The Copyright Royalty Board (CRB) just announced new webcasting rates for 2016 through 2020. These are the rates services like Pandora and iHeartRadio will pay for their online streams. With the music business continuing its seemingly inexorable shift to streaming, the CRB’s decision is incredibly important to a wide range of companies and people. But it’s a complicated subject. So here are answers to some common questions that will help Billboard readers wade through the issue.
What just happened?
The Copyright Royalty Board has announced the webcasting rates for 2016 through 2020. The rate proceeding was called “Webcasting IV” (three rate proceedings came before it). These are statutory rates to be paid by eligible digital music services that use the compulsory license made available under the Copyright Act. A good introduction to webcaster royalties can be found here.
What is the Copyright Royalty Board?
Copyright Royalty Board is part of the U.S. Library of Congress and it consists of three Copyright Royalty Board judges who determine royalty rates for statutory licenses as provided by the U.S. Copyright Royalty and Reform Act of 2004.
Why is the Copyright Royalty Board Necessary?
The CRB is mandated by statute to set rates and typically encourages both music licensors and licensees to negotiate on rate settlements. But, more often than not, a consensus can’t be reached and so a rate trial proceeds, wherein all interested parties make their cases through statements and testimony. After listening to testimony, the Judges make a determination as to what the statutory royalty rates will be for the upcoming five-year period.
Which companies are affected by this decision?
These new royalty rates are for webcasters, radio shows that transmit original programming, or simulcasts over the Internet. These are webcaster that meet the legal definition of a non-interactive digital music service. Pandora will pay these rates unless it has negotiated other rates with rights owners (it has direct deals with independent rights group Merlin and classical label Naxos). The same goes for radio companies like iHeartRadio, which has also negotiated some rates directly with record labels (such as Big Machine).
Which companies are not affected by this decision?
Webcasting IV covers only webcasters. Rates for satellite radio or cable radio are set in a different rate proceeding. Thus, only the webcasting aspect of SiriusXM Radio is affected by Webcasting IV. Cable radio services like Music Choice are not affected either.
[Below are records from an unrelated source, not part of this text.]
(* ===== verification/BufferPoolThreads.v ===== *)
(** Any number of callers of the buffer pool at once, their steps interleaved in
    any way: locks, guards and pins always add up, and the mutexes alone never
    bring the pool to a standstill. *)
From stdpp Require Import gmap relations.
From Stdlib Require Import String.
From S2P Require Import Prelude.
From S2P Require Import Bytes.
From S2P Require Import RustStr.
From S2P Require Import Page.
From S2P Require Import Evictor.
From S2P Require Import FileSystem.
From S2P Require Import FileSystemProps.
From S2P Require Import DiskManager.
From S2P Require Import PageStore.
From S2P Require Import Prog.
From S2P Require Import ProgLogic.
From S2P Require Import Frame.
From S2P Require Import Broadcast.
From S2P Require Import BufferPool.
From S2P Require Import BufferPoolSpec.
From S2P Require Import BufferPoolCreate.
From S2P Require Import BufferPoolHistory.
From S2P Require Import BufferPoolAccounts.
From S2P Require Import BufferPoolOwned.

(** * What guards own *)

Definition guards_tokens (gs : list PageGuard) : list Token := mjoin (guard_tokens <$> gs).

Lemma guards_tokens_cons g gs : guards_tokens (g :: gs) = guard_tokens g ++ guards_tokens gs.
Proof. done. Qed.

Lemma guards_tokens_app gs1 gs2 : guards_tokens (gs1 ++ gs2) = guards_tokens gs1 ++ guards_tokens gs2.
Proof. unfold guards_tokens. by rewrite fmap_app, join_app. Qed.

Lemma guards_tokens_delete k g gs :
  gs !! k = Some g -> guards_tokens gs ≡ₚ guard_tokens g ++ guards_tokens (delete k gs).
Proof.
  revert k. induction gs as [|g' gs IH]; intros [|k] Hk; simplify_eq/=; [done|].
  rewrite !guards_tokens_cons, (IH k) by done. apply (Permutation_app_swap_app (guard_tokens g') (guard_tokens g)).
Qed.

Lemma guards_tokens_global gs t : token_frame t = None -> cnt t (guards_tokens gs) = 0%nat.
Proof.
  intros Ht. apply cnt_zero. unfold guards_tokens. intros (l & Hin & Hl)%list_elem_of_join.
  apply list_elem_of_fmap in Hl as ([i|i] & -> & _); cbn in Hin; set_solver.
Qed.

(** The pins and the locks of the guards on a frame. *)
Definition one_if (b : bool) : nat := if b then 1 else 0.

Lemma guard_tokens_cnt g i :
  let on := bool_decide (guard_frame g = i) in
  cnt (TPin i) (guard_tokens g) = one_if on
  /\ cnt (TRead i) (guard_tokens g) = one_if (on && negb (is_writer g))
  /\ cnt (TWrite i) (guard_tokens g) = one_if (on && is_writer g).
Proof.
  destruct g as [j|j]; cbn zeta; unfold guard_tokens; cbn [guard_frame guard_token is_writer];
    rewrite !cnt_cons; case_bool_decide; subst; repeat case_decide; simplify_eq; done.
Qed.

Lemma guards_tokens_pins gs i : cnt (TPin i) (guards_tokens gs) = length (guards_on gs i).
Proof.
  induction gs as [|g gs IH]; [done|]. rewrite guards_tokens_cons, cnt_app, IH, guards_on_cons.
  destruct (guard_tokens_cnt g i) as (-> & _). case_bool_decide; [by rewrite decide_True|by rewrite decide_False].
Qed.

Lemma guards_tokens_locks gs i :
  (cnt (TRead i) (guards_tokens gs) + cnt (TWrite i) (guards_tokens gs) = length (guards_on gs i))%nat
  /\ existsb is_writer (guards_on gs i) = negb (cnt (TWrite i) (guards_tokens gs) =? 0)%nat.
Proof.
  induction gs as [|g gs [IH1 IH2]]; [done|]. rewrite guards_tokens_cons, !cnt_app, guards_on_cons.
  destruct (guard_tokens_cnt g i) as (_ & -> & ->).
  case_bool_decide; [rewrite decide_True by done|rewrite decide_False by done; split; [simpl; lia|done]].
  cbn [length existsb]. rewrite IH2. destruct (is_writer g); simpl; split; (done || lia).
Qed.

(** A frame whose tokens are those of guards is locked as by these guards. *)
Lemma guards_lock gs i f l :
  cnt (TRead i) l = cnt (TRead i) (guards_tokens gs) -> cnt (TWrite i) l = cnt (TWrite i) (guards_tokens gs) ->
  frame_ok l i f -> frame_lock f <> RwPoisoned ->
  frame_lock f = lock_of (guards_on gs i) /\ compatible (guards_on gs i).
Proof.
  intros Hr Hw (_ & _ & Hl) Hnp. rewrite Hr, Hw in Hl. destruct (guards_tokens_locks gs i) as [Hlen Hex].
  unfold lock_of, compatible. rewrite Hex. destruct (frame_lock f) as [n| |]; cbn in Hl; [| |done];
    destruct Hl as [E1 E2]; rewrite E2 in *; cbn; (split; [|intros; (done || lia)]); [|done].
  f_equal. lia.
Qed.

(** * Callers *)

Section Threads.
Context {Ev C Tx Rx W : Type} `{EvictorLaws Ev, !Broadcast C Tx Rx, !PageStore W}.
#[local] Abbreviation Bpm := (BufferPoolManager Ev C Tx W).
#[local] Abbreviation bpmP := (prog Bpm BufferPoolError).
Variable show_io : IoError -> rstr.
What royalties are being paid?
The Digital Millennium Copyright Act created a master recording performance right for digital transmission. These royalties are paid to record labels, recording artist and musicians for the performance of master recordings streamed over the Internet. But Webcasting IV doesn’t cover other types of performances. The U.S. is one of the few countries in the world without a performance right for master recording for performances at terrestrial radio, in public places like retail stores and bars, and on television
Does this decision affect music publishers and songwriters?
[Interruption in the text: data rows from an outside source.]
(** C2: when bot_type is truthy or active is false, create_user_profile
    returns a profile whose password field is what set_password makes
    of None, which is not a usable password, whatever the password
    argument; and so does every call of create_user that returns,
    provided the overlay does not copy the password field. *)
Theorem bot_or_inactive_has_no_usable_password
    (profile_timezone tutorial_status : option string) (enter_sends : bool)
    (source_profile : option loc) (w : World) :
  truthy bot_type = true \/ active = false ->
  is_password_usable (make_password None) = false
  /\ (exists (user_profile : loc) (w' : World),
        create_user_profile realm email password active bot_type full_name
          short_name bot_owner is_mirror_dummy tos_version profile_timezone
          tutorial_status enter_sends w = (Return user_profile, w')
        /\ attr_of w' user_profile "password"
           = Some (VPassword (make_password None)))
  /\ (forall (user_profile : loc) (w' : World),
        source_profile = None \/ not_a_setting "password" ->
        create_user email password realm full_name short_name active
          is_realm_admin bot_type bot_owner tos_version timezone avatar_source
          is_mirror_dummy default_sending_stream default_events_register_stream
          default_all_public_streams source_profile w
        = (Return user_profile, w') ->
        attr_of w' user_profile "password"
        = Some (VPassword (make_password None))).
Proof.
  intros Hbot.
  assert (Hnone : (if truthy bot_type || negb active then None else password)
                  = None).
  { destruct Hbot as [-> | ->]; [reflexivity|].
    by rewrite orb_true_r. }
  split; [reflexivity|]. split.
  - eexists _, _. split; [apply create_user_profile_run|].
    unfold attr_of, attrs_of. cbn [heap].
    rewrite lookup_insert_eq. cbn [from_option id].
    pose proof (created_profile_lookup realm email password active bot_type
                  full_name short_name bot_owner is_mirror_dummy tos_version
                  profile_timezone tutorial_status enter_sends (clock w)
                  (api_key_of w))
      as (_ & _ & _ & _ & _ & _ & _ & Hpw & _).
    by rewrite Hpw, Hnone.
  - intros user_profile w' Hset Hrun.
    rewrite (create_user_keeps_attr _ _ _ _ "password" Hrun); [|done|].
    + pose proof (prepared_profile_lookup (clock w) (api_key_of w))
        as (_ & _ & _ & Hpw & _).
      cbv zeta in Hpw. by rewrite Hpw, Hnone.
    + destruct Hset as [->|?]; [by left | right; by split].
Qed.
No. Webcasting IV involves only the master recording side of copyright. Royalties related to the other side of copyright, the musical work, are set in different ways. Rates for musical works are affected only to the extent that the CRB’s determinations are used as a benchmark for establishing other royalty rates.
Are these royalty determinations important?
Yes. Hundreds of millions of dollars are at stake. With just Pandora alone, in 2014, the music streaming service paid out $446 million in royalties, of which, Billboard estimates, about $410 million was paid to Sound Exchange for payments to record labels, artists and musicians.
Does the CRB have final say in the rates?
Yes, to the degree that they set the rates, but their determination must be reviewed by the U.S. Copyright Register to ensure their ruling is legally correct. Moreover, their determinations can be appealed by any of the participants.
How does the money get paid to labels and artists?
If the licensee has not cut a direct deal with the copyright owners, it can get a compulsory licenses which comes with a statutory rate as determined by the CRB judges and is paid to SoundExchange, an agency set up to administer payments. Those payments are split as follows: 50 percent to the master rights owner, which are typically record labels; 45 percent to the artist that recorded the music; and 5 percent to musicians, via their unions.